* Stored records
(* ===== verification/Prelude.v ===== *)
(** * FRR-K8s: a verification development

    FRR-K8s runs on every node of a Kubernetes cluster and configures the FRR routing daemons of the node from
    FRRConfiguration resources.  This library models the program in Rocq, function by function, and proves the
    properties that make it correct.  Paths are relative to src/.

    ** The program and its parts

    A change of a resource, of a secret or of the node wakes the configuration controller
    ([internal/controller/frrconfiguration_controller.go]).  It lists the resources that select the node and converts
    them into one FRR configuration ([api_to_config.go], [merge.go]), which the FRR manager ([internal/frr/frr.go])
    completes and sends to the debouncer ([internal/frr/config.go]).  After the debounce interval the debouncer
    renders the templates ([internal/frr/templates]), writes the file and signals the reloader.  A poller reads what
    the reloader left and asks for another reload after a failure; the node state controller publishes the result.
    The admission webhook ([internal/webhooks]) runs the conversion on every new resource and refuses what the
    controllers could not convert.  Beside them, the metrics exporter ([cmd/metrics]) and the status exporter
    ([cmd/status]) ask FRR for its sessions through vtysh, parse its JSON ([internal/frr/parse.go]), and report them
    as Prometheus samples and as BGPSessionState objects; the status cleaner ([cmd/statuscleaner]) serves the webhook
    and removes the states of nodes that are gone.  Other programs watch the resources with the informers of [pkg/client].

    ** The files

    Go and its libraries:
    - [Prelude.v]: results, loops that can fail, tactics, lemmas on lists and maps.
    - [GoStrings.v], [GoNet.v], [Json.v], [JsonPrint.v]: the parts of strings, strconv, sort, net, net/netip and
      encoding/json the program uses.
    The conversion:
    - [IPFamily.v], [Community.v]: [internal/ipfamily], [internal/community].
    - [Api.v], [FrrConfig.v], [Errors.v]: the records of [api/v1beta1] and of package frr, the errors.
    - [Merge.v], [ApiToConfig.v]: [merge.go] and [api_to_config.go]; a [*NeighborConfig] is a location of a store, so
      that the in-place merges and their aliasing are those of the source.
    - [MergeFacts.v], [MergeNeighbors.v], [MergeProps.v]: merging; the pointer program refines a merge of values.
    - [HeapLogic.v], [ConvertFacts.v], [NeighborProps.v], [EVPNFacts.v], [ApiHeap.v], [ApiResult.v], [Advertised.v],
      [ApiProps.v], [ApiBlock.v]: a program logic for the store, and the conversion of one neighbor and as a whole.
    - [Conflicts.v], [HeapConflicts.v], [Convertible.v]: what the conversion compares, as facts that do not depend on
      order; it succeeds exactly when the resources are valid and their facts agree.
    - [Samples.v]: the cluster the examples are evaluated on.
    From the configuration to FRR:
    - [Logging.v], [Glog.v]: [internal/logging] and [internal/frr/level.go]: levels, the logger, the redirection of glog.
    - [Debouncer.v], [FRRManager.v]: the [select] loop of the debouncer as a step relation with time; [ApplyConfig], [NewFRR] and the status poller.
    - [Template.v], [TemplateProps.v], [FilterNames.v], [FileFilters.v]: the function map of the templates, the
      filters prefixlists.tmpl prints as statements, and what these statements let through.
    - [Render.v], [Golden.v], [ReadFilters.v], [FileText.v]: the text of the file to the byte, compared with golden
      files of the repository, and reading its filters back.
    - [ReadRouters.v], [RouterText.v], [EvpnText.v], [PeerText.v]: reading its [router bgp] blocks, EVPN families, VNIs and
      BFD profiles back, and what FRR does for each peer.
    - [Reconciler.v], [ReconcilerProps.v]: both configuration controllers, [Validate] and the dumps.
    - [Webhook.v], [WebhookProps.v]: the admission webhook with its selector cache.
    - [StateControllers.v]: the node state controller and the node state cleaner.
    - [Watches.v], [ControlLoop.v], [Loops.v]: what wakes the five controllers ([SetupWithManager]); the loop of a
      controller as a step relation, in which the world changes while [Reconcile] reads it; the loops of four controllers.
    - [Daemon.v]: the configuration controller, the FRR manager and the debouncer as one system, from the resources to
      what FRR does for its peers.
    - [Store.v], [DeepCopy.v], [DeepCopyProps.v]: [api/v1beta1/zz_generated.deepcopy.go] on a model of Go's memory, with
      pointers, slices and maps as locations.
    - [InPlace.v], [Aliasing.v]: [validate.go] and [dump.go] on this memory, and that their writes reach no
      object of the caller.
    From FRR to the cluster:
    - [Parse.v], [ParseProps.v], [ParseText.v]: the parsers of [internal/frr/parse.go] and the texts FRR prints.
    - [Metrics.v], [MetricsProps.v]: [cmd/metrics]: vtysh queries, collectors, liveness probe.
    - [SessionState.v], [SessionProps.v], [StatusExporter.v]: the session state controller and its fetcher.
    - [SessionLoop.v]: its loop, with the API server, FRR, the timer of its polls and time.
    - [Startup.v], [StartupProps.v]: the main functions, their flags and [internal/tlsconfig].
    - [Duration.v], [StatusMain.v]: [time.ParseDuration] and the main function of the status exporter.
    For other programs:
    - [Informers.v]: the shared informers of the client library ([pkg/client/informers]), as callers, channels and
      goroutines that interleave.

    ** How the code is represented

    A function that returns an error is a function into [result E A], with one constructor of [E] per message.  Calls
    to the API server, files, signals, the host name and the clock are arguments or the fields of a record, so that
    every failure can be given.  State is passed explicitly: the store of neighbors in the conversion, [RState] in
    the controller, [debouncerState] in the debouncer, the counters of the templates.  A Go map is a [gmap]; where the
    source ranges over one the model visits it in the order of [map_to_list], and order independence is proved where
    the result is used; [Informers.v] takes any order.  An [int] that can overflow is kept at its width ([wrap64], [IntToUInt32], [ParseInt]).

    ** What the theorems show

    Specifications are stated on the fields of the resources, of the configuration and of what FRR prints, without the
    functions of the program they specify.
    - From end to end: whenever the daemon has nothing left to do, FRR was told to read the configuration the cluster asks
      for, or the reason why there is none is reported (C12), and FRR sends every peer, and accepts from it, exactly what this
      configuration says (C1), if the file can be read back (see the hypotheses below).
    - The conversion: it succeeds exactly on the resources a specification calls convertible, and chooses what it
      does not compare, as graceful restart, from the definitions of the session (C4); where these definitions agree the order
      of the resources does not matter (C15), and no order follows a nil pointer (C16).  Every configuration it returns sends a neighbor only
      prefixes of its router that the API allows (C2), and has the routers (C3), sessions (C5), EVPN (C23) and BFD profiles
      (C24) of the resources.  The pointer merge refines the merge of values (C10), keeps exactly the union (C20) and
      commutes where the two definitions agree in what is not compared (C21); one neighbor is converted exactly (C22);
      communities are parsed exactly (C31).
    - The file: FRR reads from the text exactly the routers, sessions, EVPN families, VNIs and BFD profiles of the
      configuration (C9); a peer is sent (C6) and may send (C7) exactly what the configuration says, and never the prefixes of
      [--always-block] (C8), if the file can be read back.  FRR takes the entries of a prefix list or route map by the
      sequence numbers the file gives them, and of two entries with one number keeps the last ([TemplateProps.installed]).
    - The controllers: [Reconcile] refines its specification (C11); the debouncer loses no update (C25) and a failed reload
      is retried (C26).
    - The webhook decides exactly what it should (C14), and what it admits can be converted (C13), for selectors with
      the syntax of labels.
    - Memory: deep copies share nothing with the original (C17); validation in place computes what validation of
      values does (C18); sanitizing a dump leaves the original alone (C19).
    - Reporting: the session states mirror FRR (C27), at most a poll interval and a run behind it (C28), and the interval is that of
      the flag (C37); samples are those of FRR (C29) and of declared types (C40), whatever else vtysh prints in the objects
      that are decoded ([ParseText.shows_neighbors]); parsing inverts printing (C30); node states are up to date whenever their controller is idle (C33) and are
      cleaned exactly (C34), so that none outlives its pod (C35); passwords are not published or logged (C32, C36).
    - Flags: TLS options (C39).  The client library: an informer is started once, and shutting down waits for all (C38).
    - Theorems named in the findings of the manifest evaluate the program where it does not do what it means to, for
      example [FileFilters.vrf_named_denied_blocks_all] and [MergeProps.mergeIncomingFilters_drops_filter].

    ** Fuel and bounds

    Most recursion is structural.  [GoNet.v] parses an IPv6 address with fuel 8, one unit per group, prints a group
    with fuel 4, one per hexadecimal digit, and counts the ones of a mask byte with fuel 8: each is the largest number
    of iterations the data allows.  The JSON reader runs with fuel [2 * length + 1], and [Json.read_enough] and
    [ParseProps.parsers_terminate] show that no text exhausts it.  [Duration.v] reads the terms of a duration with the
    length of the text as fuel, and [Duration.parseTerms_total] shows that this is enough.  The debouncer and the pollers run for ever in the
    source, and so do the controllers: they are step relations or single ticks, and liveness is stated on their runs.

    ** Parameters and hypotheses

    Code that is not under src/ is an argument: label selectors ([LabelSelectorAsSelector], [Matches]), the tables of
    component-base ([TLSCipherSuites], [TLSVersion]), [labels.Parse], the certificate rotator, the texts of errors,
    vtysh, the deep copies of the types of apimachinery (the class [Apimachinery] with its laws, and an instance), and
    controller-runtime, which turns an event into requests (the class [ControllerRuntime], whose law is that an event
    of a watched kind that passes the filter is queued).  In [Loops.v] a controller reads the world through a cache
    that its events keep up to date; pods are scheduled once and keep their labels.  In [SessionLoop.v] the API server
    generates names that are not taken (the class [NameGenerator] with its laws, and an instance) and keeps the status as a
    subresource, and a run of [Reconcile] takes at most a given time.  FRR has no VRF with the empty name and no two
    peers of a VRF with the same label ([StatusExporter.told_apart]).  The webhook theorems are about selectors with label
    syntax ([plain_selector]), which are all that apimachinery accepts ([accepts_plain]), and a cache that holds only what
    was parsed ([cache_ok]); C13 takes the controller to list the resources the webhook listed, and no secret to be referred to.  A poll interval has no term of
    exactly 2^63 nanoseconds.  The meaning of prefix lists and route maps is FRR's documentation, in [TemplateProps.v]; the theorems on
    filters hold for every matching function [covers] and for both ways of ending a route map.  Theorems on the text
    assume that the values printed are words without newlines ([readable_config]), that raw configuration adds no
    filter ([no_raw_filters]) and no command a router, an EVPN family, a VRF or a BFD profile could take for its own ([raw_outside], [raw_elsewhere]), that numbers have 32 bits, and that the names of the sessions are apart ([apart]); each is decidable and has a witness.

    ** Not modelled

    - Log output, except the lines of glog ([Glog.v]).
    - Managers, caches, HTTP and TLS servers, registries: libraries.
    - The kubebuilder markers the API server enforces: the conversion is verified without them.
    - [internal/version]: strings set by the linker.
    - The generated clients and listers ([pkg/client/clientset], [pkg/client/listers]): constructors that forward
      their arguments to client-go.
    - Tests, [e2etests] and the demo: not part of the program.

    Nothing is planned beyond this: what is left of the program is listed above. *)

From stdpp Require Export base strings gmap sorting fin_maps fin_sets pretty.
From Stdlib Require Export ZArith.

* What is being asked
Within the records, on how many lines does the word "prints" appear? Provide the number alone.

* Finished task
5